En 1895, Sigmund Freud pasa el verano junto a su familia en Bellevue. Es ésta una villa vienesa, próxima al Kahlenberg —una de las colinas de la ciudad—, que otrora fue un casino. Quiere esto decir que las habitaciones son más grandes de lo que es frecuente, lo que tendrá cierta trascendencia en el sueño que el psicoanalista vivirá en la noche del 23 al 24 de julio, una experiencia onírica en la que la humanidad entera atisbará uno de sus momentos estelares. Casi tanto como cuando comprenda que la infancia es feliz porque en ella se carece de deseo sexual.
Nueve años antes de soñar con Irma, en 1886 —recién casado con Martha Bernays—, el doctor Freud está empleado en su propia clínica: una institución privada donde trata la histeria mediante la hipnosis y el método catártico de su mentor, Josef Breuer. Pero ninguna de estas terapias acaba de convencerle. Han quedado atrás, como sus estudios sobre el uso de la cocaína a modo de estimulante y analgésico. De un tiempo a esta parte ha empezado a interesarse por la asociación libre, que él mismo describe como la “regla fundamental del psicoanálisis”.
“A principios del verano de 1895 sometí al tratamiento psicoanalítico a una señora joven, a la que tanto yo como todos los míos profesábamos una cariñosa amistad”, escribe el doctor en la que será su obra clave, La interpretación de los sueños. “La mezcla de esa relación amistosa con la profesional constituye siempre para el médico —y mucho más para el psicoterapeuta— un inagotable venero de inquietudes. Su interés personal aumenta y, en cambio, disminuye su autoridad. Un fracaso puede enfriar la antigua amistad que le une a los familiares del enfermo”.
La primera edición de La interpretación de los sueños, con el sello de la editorial Franz Deuticke, aparecerá, simultáneamente en Leipzig y Viena en 1899, aunque será fechada en 1900, ya en el siglo XX. Cualquiera diría que sus editores, ya en los últimos meses del XIX, presentían que Freud y más concretamente el Freud de La interpretación de los sueños, marcaría uno de los parámetros de la centuria que empezó en aquel año.
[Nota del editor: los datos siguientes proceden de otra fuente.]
(* ===== verification/MachineIR.v ===== *)
(** * The machine operations the cost model reads

    Values, types and operations of the [waveamdmachine] dialect as far as
    the cost model looks at them: register classes, traits, the wait-event
    metadata, the attributes of the wait and delay operations, the uses of a
    value; and the mapping from wait events to hardware counters
    ([WaveAMDMachineWaitcnt.h], [WaveAMDMachineWaitcntInfo.cpp]). *)

From stdpp Require Import base tactics list strings.
From S2P Require Import Prelude CostEnums ArchData.

(** ** Types and values *)

Module RegClass.
Inductive t : Set := SGPR | VGPR | AGPR | SCC | VCC.
#[global] Instance t_eq_dec : EqDecision t.
Proof. solve_decision. Defined.
End RegClass.

(** The types of [WaveAMDMachineTypes.td]; [OtherType] is a type of another
    dialect. *)
Inductive MType : Set :=
  | RegType (regClass : RegClass.t) (width : Z) (index : option Z)
  | ImmType
  | MemTokenType
  | BarrierType
  | M0Type
  | OtherType.
#[export] Instance MType_eq_dec : EqDecision MType.
Proof. solve_decision. Defined.

(** An SSA value: its identity (the key of a [DenseMap]) and its type. *)
Record Value : Set := mkValue { value_id : N; value_type : MType }.
#[export] Instance Value_eq_dec : EqDecision Value.
Proof. solve_decision. Defined.

(** ** Operation metadata *)

Module Trait.
Inductive t : Set :=
  | VALUOp | MFMAOp | NoMachineInst | TensorMemoryOp | VMEMLoadOp | VMEMStoreOp
  | LDSDmaOp | LDSStoreOp | WaitcntOp | CompletionFreeTokenOp
  | CompletionNeutralTokenOp | TokenOp | TokenJoinOp | TupleMemoryOp
  | WritesExecOp | ExpertVALUOp | WMMAOp | TransOp | DPMACCOp | FlatMemoryOp
  | DSOp | SALUOp | ScratchMemoryOp | ReadsExecOp.
#[global] Instance t_eq_dec : EqDecision t.
Proof. solve_decision. Defined.
End Trait.

Module WaitcntEvent.
Inductive t : Set :=
  | None | Vmem | VmemStore | Lds | Smem | Flat | Gds | Message | ScratchStore
  | Async | Tensor | SccWrite.
#[global] Instance t_eq_dec : EqDecision t.
Proof. solve_decision. Defined.
End WaitcntEvent.

Module WaitcntCounter.
Inductive t : Set :=
  | None | Vmem | Lgkm | Vscnt | Load | Store | Ds | Km | X | Tensor | Async.
#[global] Instance t_eq_dec : EqDecision t.
Proof. solve_decision. Defined.
End WaitcntCounter.

Module WaitCounterFamily.
Inductive t : Set := Legacy | Split.
#[global] Instance t_eq_dec : EqDecision t.
Proof. solve_decision. Defined.
End WaitCounterFamily.

Record WaitcntInfo : Set := mkWaitcntInfo {
  event : WaitcntEvent.t;
  issueCount : Z;
  outOfOrder : bool
}.

(** The operation classes the cost model and the wait pass name, with the operands and
    attributes it reads through their accessors; every other operation is
    [OtherOp]. *)
Inductive OpKind : Set :=
  | BufferStoreB96Op (soffset : Value)
  | BufferStoreB128Op (soffset : Value)
  | DmaIssueDelayOp (dependency : Value) (skipCondition : option Value)
      (cycles : Z) (overlapCycles : option Z)
  | SWaitcntOp (vmcnt expcnt lgkmcnt : option Z)
  | SWaitcntVscntOp (vscnt : Z)
  | SWaitcntSplitOp (loadcnt storecnt dscnt kmcnt xcnt asynccnt tensorcnt :
      option Z)
  | UniformLoopOp (inits : list Value) (trip_count : option Z)
  | AfterOp | BarrierArriveOp | BarrierWaitOp | ClusterBarrierOp |
  ContinueIfOp | CopyTupleOp | DsLoadAddTidB32Op | DsStoreAddTidB32Op |
  ExecIfOp | GlobalStoreB128Addr64Op | GlobalStoreB128Op |
  GlobalStoreB96Addr64Op | GlobalStoreB96Op | LabelOp |
  MfmaF32_16x16x16_BF16Op | MfmaF32_16x16x16_F16Op | MfmaF32_16x16x32_BF16Op
  | MfmaF32_16x16x32_F16Op | MfmaF32_32x32x16_BF16Op |
  MfmaF32_32x32x16_F16Op | MfmaScaleF32_16x16x128_F4F4Op |
  MfmaScaleF32_32x32x64_F4F4Op | SAddI32Op | SAddM0I32Op | SAddU64Op |
  SAddU64U32Op | SAndB32Op | SAndB64Op | SAndSaveexecB32Op |
  SAndSaveexecB64Op | SAndn2ExecB32Op | SAndn2ExecB64Op | SAshrI32Op |
  SAshrI64Op | SBarrierOp | SBarrierSignalIsFirstOp | SBarrierSignalOp |
  SBarrierWaitOp | SCBranchExeczOp | SCBranchScc0Op | SCBranchScc1Op |
  SCSelectB32Op | SClusterIdXOp | SClusterIdYOp | SClusterIdZOp |
  SClusterWorkgroupIdXOp | SClusterWorkgroupIdYOp | SClusterWorkgroupIdZOp |
  SClusterWorkgroupMaxIdXOp | SClusterWorkgroupMaxIdYOp |
  SClusterWorkgroupMaxIdZOp | SCmpEqI32Op | SCmpEqU32BarrierSeedOp |
  SCmpEqU32Op | SCmpEqU64Op | SCmpGeI32Op | SCmpGeU32Op | SCmpGtI32Op |
  SCmpGtU32Op | SCmpLeI32Op | SCmpLeU32Op | SCmpLgI32Op | SCmpLgU32Op |
  SCmpLgU64Op | SCmpLtI32Op | SCmpLtU32Op | SDelayAluOp | SEndpgmOp |
  SFf1I32B32Op | SFf1I32B64Op | SFlbitI32B32Op | SFlbitI32B64Op |
  SGetregHwIdOp | SGetregShaderCyclesOp | SLoadB128Op | SLoadB32Op |
  SLoadB64Op | SLshlB32Op | SLshlB64Op | SLshrB32Op | SLshrB64Op | SMovB32Op
  | SMovB32TupleOp | SMovB32ValueOp | SMovB64ImmOp | SMovExecB64Op |
  SMovExecLoOp | SMovM0Op | SMovVccB32Op | SMovVccB64Op | SMulHiU32Op |
  SMulI32Op | SMulU64Op | SNopOp | SOrB32Op | SOrB64Op | SReadVccB32Op |
  SReadVccB64Op | SSendmsgDeallocVgprsOp | SSetSchedulingModeOp |
  SSetpcB64Op | SSetprioIncWgOp | SSetprioOp | SSleepOp | SSubI32Op |
  SWaitAluOp | SXorB32Op | SXorB64Op | ScheduleTokenOp | TDMLoadOp |
  TDMStoreOp | UniformIfOp | VAdd3U32Op | VAddLshlU32Op | VAddU64Op |
  VAddU64U32Op | VAndOrB32Op | VAshrrevI32Op | VAshrrevI64Op | VBfeU32Op |
  VBitOp3B32Op | VCvtF16F32Op | VCvtF32F16Op | VCvtF32U32Op |
  VCvtPkBF16F32Op | VCvtPkF16F32Op | VCvtPkRtzF16F32Op | VCvtU32F32Op |
  VExpF32Op | VFfbhU32Op | VFfblB32Op | VFmaF32Op | VLshlAddU32Op |
  VLshlrevB64Op | VLshrrevB64Op | VMadI32I24Op | VMadU32U24Op |
  VMovB64TupleOp | VMulHiU32Op | VMulU64Op | VNopOp | VOr3B32Op | VPermB32Op
  | VPermlane32SwapB32TupleOp | VPkAddF16Op | VPkAddF32Op | VPkFmaF16Op |
  VPkFmaF32Op | VPkMulF16Op | VPkMulF32Op | VRcpF32Op | VRcpIFlagF32Op |
  VXadU32Op | VXorB64Op | WmmaF32_16x16x16_BF16Op | WmmaF32_16x16x16_F16Op |
  WmmaF32_16x16x32_BF16Op | WmmaF32_16x16x32_F16Op | WmmaI32_16x16x16_IU8Op
  | YieldOp
  | ArgOp | BufferLoadU8D16Op | BufferLoadU8D16HiOp |
  GlobalAtomicAddAcqRelU32Op | SSetVgprMsbOp | UninitOp | VReadfirstlaneB32Op
  | OtherOp.

(** [op_waitcnt] and [op_issueCount] are [None] for an operation that does
    not implement the interface; [op_isMachine] is [isWaveAMDMachineOp];
    [op_m0WriteHazard] is [isa<M0WriteHazardOpInterface>]; [op_id] stands for
    the address of the operation. *)
Record Operation : Type := mkOperation {
  op_id : N;
  op_kind : OpKind;
  op_isMachine : bool;
  op_traits : list Trait.t;
  op_waitcnt : option WaitcntInfo;
  op_issueCount : option (IsaVersion -> Z -> Z);
  op_m0WriteHazard : bool;
  op_operands : list Value;
  op_results : list Value
}.

Definition hasTrait (op : Operation) (t : Trait.t) : bool :=
  bool_decide (t ∈ op_traits op).

Definition getWaitcntInfo (op : Operation) : WaitcntInfo :=
  match op_waitcnt op with
  | Some info => info
  | None => mkWaitcntInfo WaitcntEvent.None 0 false
  end.

Definition isIssuer (info : WaitcntInfo) : bool :=
  bool_decide (event info <> WaitcntEvent.None).

Definition isMemToken (value : Value) : bool :=
  bool_decide (value_type value = MemTokenType).

(** [VPermlane32SwapB32TupleOp::isSupportedOnIsa] and
    [TDMLoadOp::isSupportedOnIsa] (the [archPredicate] of the operation). *)
Definition permlane32SwapSupported (isa : IsaVersion) : bool :=
  (Major isa =? 9) && (Minor isa =? 5) && (Stepping isa =? 0).
Definition tdmSupported (isa : IsaVersion) : bool :=
  (Major isa =? 12) && (Minor isa =? 5) && (Stepping isa =? 0).

(** ** Uses of a value

    The use lists of a function, one entry per operand: [getUses]. *)

Record OpOperand : Type := mkOpOperand {
  operand_value : N;
  operand_owner : Operation;
  operand_number : nat
}.

Definition UseGraph : Type := list OpOperand.

Definition getUses (graph : UseGraph) (v : Value) : list OpOperand :=
  base.filter (fun use => operand_value use = value_id v) graph.

(** ** Wait counters *)

Record WaitcntCounterMapping : Set := mkCounterMapping {
  completion : WaitcntCounter.t;
  source : WaitcntCounter.t
}.

Record CounterMappingRule : Set := mkRule {
  rule_event : WaitcntEvent.t;
  rule_completion : WaitcntCounter.t;
  usesXSource : bool
}.

Definition legacyRules : list CounterMappingRule := [
  mkRule WaitcntEvent.Vmem WaitcntCounter.Vmem false;
  mkRule WaitcntEvent.Flat WaitcntCounter.Vmem false;
  mkRule WaitcntEvent.VmemStore WaitcntCounter.Vscnt false;
  mkRule WaitcntEvent.ScratchStore WaitcntCounter.Vscnt false;
  mkRule WaitcntEvent.Lds WaitcntCounter.Lgkm false;
  mkRule WaitcntEvent.Smem WaitcntCounter.Lgkm false;
  mkRule WaitcntEvent.Gds WaitcntCounter.Lgkm false;
  mkRule WaitcntEvent.Message WaitcntCounter.Lgkm false].

Definition splitRules : list CounterMappingRule := [
  mkRule WaitcntEvent.Vmem WaitcntCounter.Load true;
  mkRule WaitcntEvent.VmemStore WaitcntCounter.Store true;
  mkRule WaitcntEvent.ScratchStore WaitcntCounter.Store true;
  mkRule WaitcntEvent.Lds WaitcntCounter.Ds false;
  mkRule WaitcntEvent.Smem WaitcntCounter.Km true;
  mkRule WaitcntEvent.Message WaitcntCounter.Km false;
  mkRule WaitcntEvent.SccWrite WaitcntCounter.Km false;
  mkRule WaitcntEvent.Async WaitcntCounter.Async false;
  mkRule WaitcntEvent.Tensor WaitcntCounter.Tensor false].

Fixpoint findCounterMapping (event : WaitcntEvent.t)
    (rules : list CounterMappingRule) (waitXcnt : bool) :
    option WaitcntCounterMapping :=
  match rules with
  | [] => None
  | rule :: rules' =>
      if decide (rule_event rule <> event)
      then findCounterMapping event rules' waitXcnt
      else Some (mkCounterMapping (rule_completion rule)
                   (if waitXcnt && usesXSource rule then WaitcntCounter.X
                    else WaitcntCounter.None))
  end.

Definition getWaitcntCounterMapping (event : WaitcntEvent.t)
    (family : WaitCounterFamily.t) (waitXcnt : bool) :
    option WaitcntCounterMapping :=
  if decide (event = WaitcntEvent.None)
  then Some (mkCounterMapping WaitcntCounter.None WaitcntCounter.None)
  else if decide (family = WaitCounterFamily.Legacy)
  then findCounterMapping event legacyRules false
  else findCounterMapping event splitRules waitXcnt.

Definition getLegacyWaitcntCounter (event : WaitcntEvent.t) :
    WaitcntCounter.t :=
  match getWaitcntCounterMapping event WaitCounterFamily.Legacy false with
  | Some mapping => completion mapping
  | None => WaitcntCounter.None
  end.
El primer sueño interpretado por el doctor es el de Irma, esa amiga a la que le daba reparo tratar. Ya en la vigilia, nada más despertar, el creador del psicoanálisis, nos refiere en sus apuntes cómo recibe a Irma en su sueño, entre otros invitados, en el amplio vestíbulo de Bellevue. Nos habla de los reproches que hace a la joven, por no haber seguido el tratamiento prescrito y de la infección que padece:
“Nuestro amigo Otto ha puesto recientemente a Irma, una vez que ella se sintió mal, una inyección con un preparado a base de propil, propilena…, ácido propiónico, trimetilamina (cuya fórmula veo impresa en gruesos caracteres). No se ponen inyecciones de este género tan ligeramente… Probablemente, además, estaría sucia la jeringuilla”.
La ventaja que Freud encontró en este sueño, en comparación con otros muchos, prácticamente olvidados al despertar, fue que revelaba “claramente qué sucesos del último día reflejaban”. La que el doctor llamó “la vía regia hacia el conocimiento de lo inconsciente dentro de la vida anímica” acababa de abrirse.
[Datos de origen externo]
Definition kFUsGfx942 : ClassFUs :=
  [FunctionalUnit.None; FunctionalUnit.SALU; FunctionalUnit.VALU;
   FunctionalUnit.VALU; FunctionalUnit.VALU; FunctionalUnit.VALU;
   FunctionalUnit.VALU; FunctionalUnit.None; FunctionalUnit.MFMA_XDL;
   FunctionalUnit.MFMA_XDL; FunctionalUnit.MFMA_XDL; FunctionalUnit.MFMA_XDL;
   FunctionalUnit.None; FunctionalUnit.None; FunctionalUnit.None;
   FunctionalUnit.None; FunctionalUnit.None; FunctionalUnit.VMEM;
   FunctionalUnit.LGKM; FunctionalUnit.LGKM; FunctionalUnit.None;
   FunctionalUnit.BRANCH; FunctionalUnit.BRANCH; FunctionalUnit.EXPORT;
   FunctionalUnit.None].
Definition kFUsGfx950 : ClassFUs :=
  [FunctionalUnit.None; FunctionalUnit.SALU; FunctionalUnit.VALU;
   FunctionalUnit.VALU; FunctionalUnit.VALU; FunctionalUnit.VALU;
   FunctionalUnit.VALU; FunctionalUnit.None; FunctionalUnit.MFMA_XDL;
   FunctionalUnit.MFMA_XDL; FunctionalUnit.MFMA_XDL; FunctionalUnit.MFMA_XDL;
   FunctionalUnit.None; FunctionalUnit.None; FunctionalUnit.None;
   FunctionalUnit.None; FunctionalUnit.None; FunctionalUnit.VMEM;
   FunctionalUnit.LGKM; FunctionalUnit.LGKM; FunctionalUnit.None;
   FunctionalUnit.BRANCH; FunctionalUnit.BRANCH; FunctionalUnit.EXPORT;
   FunctionalUnit.None].
Definition kFUsGfx1100 : ClassFUs :=
  [FunctionalUnit.None; FunctionalUnit.SALU; FunctionalUnit.VALU;
   FunctionalUnit.VALU; FunctionalUnit.VALU; FunctionalUnit.VALU;
   FunctionalUnit.TRANS; FunctionalUnit.SALU; FunctionalUnit.None;
   FunctionalUnit.None; FunctionalUnit.None; FunctionalUnit.None;
   FunctionalUnit.None; FunctionalUnit.None; FunctionalUnit.None;
   FunctionalUnit.None; FunctionalUnit.VALU; FunctionalUnit.VMEM;
   FunctionalUnit.LGKM; FunctionalUnit.LGKM; FunctionalUnit.None;
   FunctionalUnit.BRANCH; FunctionalUnit.BRANCH; FunctionalUnit.EXPORT;
   FunctionalUnit.None].
Definition kFUsGfx1200 : ClassFUs :=
  [FunctionalUnit.None; FunctionalUnit.SALU; FunctionalUnit.VALU;
   FunctionalUnit.VALU; FunctionalUnit.VALU; FunctionalUnit.VALU;
   FunctionalUnit.VALU; FunctionalUnit.SALU; FunctionalUnit.None;
   FunctionalUnit.None; FunctionalUnit.None; FunctionalUnit.None;
   FunctionalUnit.None; FunctionalUnit.None; FunctionalUnit.None;
   FunctionalUnit.None; FunctionalUnit.None; FunctionalUnit.VMEM;
   FunctionalUnit.LGKM; FunctionalUnit.LGKM; FunctionalUnit.None;
   FunctionalUnit.BRANCH; FunctionalUnit.BRANCH; FunctionalUnit.EXPORT;
   FunctionalUnit.None].
Definition kFUsGfx1250 : ClassFUs :=
  [FunctionalUnit.None; FunctionalUnit.SALU; FunctionalUnit.VALU;
   FunctionalUnit.VALU; FunctionalUnit.VALU; FunctionalUnit.VALU;
   FunctionalUnit.TRANS; FunctionalUnit.SALU; FunctionalUnit.None;
   FunctionalUnit.None; FunctionalUnit.None; FunctionalUnit.None;
   FunctionalUnit.MFMA_XDL; FunctionalUnit.MFMA_XDL; FunctionalUnit.VALU;
   FunctionalUnit.None; FunctionalUnit.None; FunctionalUnit.VMEM;
   FunctionalUnit.LGKM; FunctionalUnit.LGKM; FunctionalUnit.LGKM;
   FunctionalUnit.BRANCH; FunctionalUnit.BRANCH; FunctionalUnit.None;
   FunctionalUnit.None].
Según la teoría freudiana, los deseos, que a diario pasan sin cumplirse, se ven, si no realizados, al menos exorcizados en la experiencia onírica. Con el tiempo, Stefan Zweig —quien sería un entusiasta corresponsal de Freud— aplicaría sus teorías sobre el inconsciente, los sueños y los conflictos internos a novelas como Ardiente secreto (1911), sobre los deseos reprimidos y los conflictos internos de sus personajes, y ensayos como La lucha contra el demonio (1936), un acercamiento a las figuras de Hölderlin, Kleist y Nietzsche desde la perspectiva freudiana. La dedicatoria de Zweig no deja lugar a dudas: “Al profesor Sigmund Freud, espíritu agudo y sugerente, dedico este triple acorde del espíritu creador”.